▸ **What to produce**:
Which lines of the data below hold "true"? Copy each of them.
──────────────────────────────
(** A first attempt sends what the upload of the contents sends. *)
Lemma upload_fd_lambda_string resource digest data w :
  size_bytes digest = zlen data ->
  exists fd,
    upload_fd_lambda env resource digest (w, MkFd data 0) =
    (let '(r, w') := uploadLambda env resource data digest w in (r, (w', fd))) /\
    fd_data fd = data.
Proof.
  intros Hsz. unfold upload_fd_lambda, uploadLambda. cbn [fd_data].
  pose proof (zlen_nonneg data).
  destruct (upload_fd_loop_write_all (S (length data)) resource digest data 0
    (stub_Write env w)) as (fd & -> & Hfd); [lia|done|].
  exists fd. rewrite upload_string_write_all.
  by destruct (finish_upload env digest _) as [r w'].
Qed.

(** At the end of the file a nonempty upload throws. *)
Lemma upload_fd_at_end resource digest data w :
  0 < size_bytes digest ->
  exists s, upload_fd_lambda env resource digest (w, MkFd data (zlen data))
    = (Throw RuntimeError, s).
Proof.
  intros Hsz. unfold upload_fd_lambda. cbn [fd_data upload_fd_loop].
  rewrite Hread. unfold fd_read. cbn [fd_data fd_pos].
  rewrite (zdrop_ge (zlen data)) by lia.
  assert (ztake bytestreamChunkSizeBytes (@nil ascii) = []) as -> by apply take_nil.
  change (zlen (@nil ascii)) with 0. rewrite Z.add_0_l.
  rewrite (proj2 (Z.ltb_lt _ _) Hsz). cbn. by eexists.
Qed.

(** When every request is accepted the file has been read to its end. *)
Lemma upload_fd_accepted fuel resource digest data offset w :
  (forall r w, exists w', writer_Write env r w = (true, w')) ->
  0 <= offset <= zlen data -> size_bytes digest = zlen data ->
  zlen data - offset < Z.of_nat fuel ->
  exists w', upload_fd_loop env fuel resource digest offset (w, MkFd data offset) =
    (Ok tt, (w', MkFd data (zlen data))).
Proof.
  intros Hacc. revert offset w. induction fuel as [|fuel IH]; intros offset w Ho Hsz Hf; [lia|].
  cbn [upload_fd_loop]. rewrite Hread. unfold fd_read. cbn [fd_data fd_pos].
  set (bytes := ztake bytestreamChunkSizeBytes (zdrop offset data)).
  assert (zlen bytes = Z.min bytestreamChunkSizeBytes (zlen data - offset)) as Eb.
  { subst bytes. rewrite zlen_ztake by done. by rewrite zlen_zdrop. }
  unfold bytestreamChunkSizeBytes, s_bytestreamChunkSizeBytes in Eb.
  destruct (Hacc (MkWriteRequest resource offset bytes
    (negb (offset + zlen bytes <? size_bytes digest))) w) as [w1 E].
  destruct (Z.ltb_spec (offset + zlen bytes) (size_bytes digest)) as [Hlt|Hge];
    cbn [negb andb] in *.
  - destruct (Z.eqb_spec (zlen bytes) 0); [lia|]. rewrite E. cbn [negb].
    apply IH; lia.
  - rewrite E. cbn [negb]. eexists. do 3 f_equal. lia.
Qed.
End fd.
Definition fetchTree (self : Client) (digest : Digest) (fetch_file_blobs : bool)
  : M W unit :=
  issueRequestAndThrowOnErrors env self
    (fun w =>
       let '(status, w) :=
         stub_FetchTree env (d_instanceName self) fetch_file_blobs digest w in
       (Ok status, w)).

Definition capture_request (self : Client) (paths properties : list str)
    (bypass_local_cache : bool) : CaptureRequest :=
  MkCaptureRequest (d_instanceName self) bypass_local_cache paths properties.

(** Both captures issue one request and keep its response. *)
Definition issue_capture {R} (stub : W -> Status * list R * W)
    (self : Client) : M W (list R) :=
  let* (_, response) :=
    with_captured []
      (issueRequestAndThrowOnErrors env self
         (fun '(w, _) =>
            let '(status, response, w) := stub w in (Ok status, (w, response)))) in
  mret response.

Definition captureTree (self : Client) (paths properties : list str)
    (bypass_local_cache : bool) : M W (list CapturedTree) :=
  issue_capture
    (stub_CaptureTree env (capture_request self paths properties bypass_local_cache))
    self.

Definition captureFiles (self : Client) (paths properties : list str)
    (bypass_local_cache : bool) : M W (list CapturedFile) :=
  issue_capture
    (stub_CaptureFiles env (capture_request self paths properties bypass_local_cache))
    self.

(** [stage]: the path of the [StagedDirectory]. *)
Definition stage (self : Client) (root_digest : Digest) (path : str) : M W str :=
  fun w =>
    let w := stub_StageTree env w in
    let '(succesful_write, w) :=
      stage_Write env (Some (d_instanceName self, root_digest, path)) w in
    if negb succesful_write then
      let '(_, w) := stage_Finish env w in (Throw RuntimeError, w)
    else
      let '(response, w) := stage_Read env w in
      match response with
      | None =>
          let w := stage_WritesDone env w in
          let '(_, w) := stage_Finish env w in (Throw RuntimeError, w)
      | Some d_path => (Ok d_path, w)
      end.

(** The destructor of [StagedDirectory]. *)
Definition StagedDirectory_delete (w : W) : W :=
  let '(_, w) := stage_Write env None w in stage_WritesDone env w.

(** [fetchMessage<Directory>]. *)
Definition fetchMessage (self : Client) (digest : Digest) : M W Directory :=
  let* data := fetchString env self digest in
  match ParseDirectory env data with
  | None => mthrow RuntimeError
  | Some result => mret result
  end.

(** ** [downloadDirectory] *)

Section directory.
Context (download_callback : list Digest -> OutputMap -> M W unit).
Context (return_directory_callback : Digest -> M W Directory).

Fixpoint make_symlinks (path : str) (symlinks : list SymlinkNode) : M W unit :=
  match symlinks with
  | [] => mret tt
  | symlink_node :: symlinks =>
      if bool_decide (sn_target symlink_node = [])
         || bool_decide (sn_name symlink_node = [])
      then make_symlinks path symlinks
      else
        let* failed := (fun w =>
          let '(r, w) :=
            sys_symlink env (sn_target symlink_node)
              (path ++ L "/" ++ sn_name symlink_node) w in
          (Ok r, w)) in
        match failed with
        | Some errno => mthrow (SystemError errno)
        | None => make_symlinks path symlinks
        end
  end.

(** The loop over the subdirectories, given the recursive call; [false] when
    that ran out of fuel. *)
Fixpoint make_directories (download : Digest -> str -> M W bool) (path : str)
    (directories : list DirectoryNode) : M W bool :=
  match directories with
  | [] => mret true
  | directory_node :: directories =>
      let directory_path := path ++ L "/" ++ dn_name directory_node in
      let* failed := (fun w =>
        let '(r, w) := sys_mkdir env directory_path w in (Ok r, w)) in
      match failed with
      | Some errno => mthrow (SystemError errno)
      | None =>
          let* finished := download (dn_digest directory_node) directory_path in
          if finished then make_directories download path directories
          else mret false
      end
  end.

Definition file_outputs (path : str) (files : list FileNode) : OutputMap :=
  map (fun file => (hash_other (fn_digest file),
                    (path ++ L "/" ++ fn_name file, fn_is_executable file)))
    files.

(** A directory may name itself, or a chain of others without end: the code
    recurses as long as the callback answers.  [fuel] bounds the depth; the
    result is [false] when it is reached. *)
Fixpoint downloadDirectory_rec (fuel : nat) (digest : Digest) (path : str)
  : M W bool :=
  match fuel with
  | O => mret false
  | Datatypes.S fuel =>
      let* directory := return_directory_callback digest in
      let* _ :=
        download_callback (map fn_digest (files directory))
          (file_outputs path (files directory)) in
      let* finished :=
        make_directories (downloadDirectory_rec fuel) path
          (directories directory) in
      if finished then
        let* _ := make_symlinks path (symlinks directory) in mret true
      else mret false
  end.
End directory.

Definition downloadDirectory
    (writeFileAtomically : str -> str -> Z -> M W unit) (fuel : nat)
    (self : Client) (digest : Digest) (path : str) : M W bool :=
  downloadDirectory_rec (downloadBlobs_to_outputs writeFileAtomically self)
    (fetchMessage self) fuel digest path.
End blobs.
──────────────────────────────
▸ **Response area**:
  (forall r w, exists w', writer_Write env r w = (true, w')) ->
  | [] => mret true
        let* _ := make_symlinks path (symlinks directory) in mret true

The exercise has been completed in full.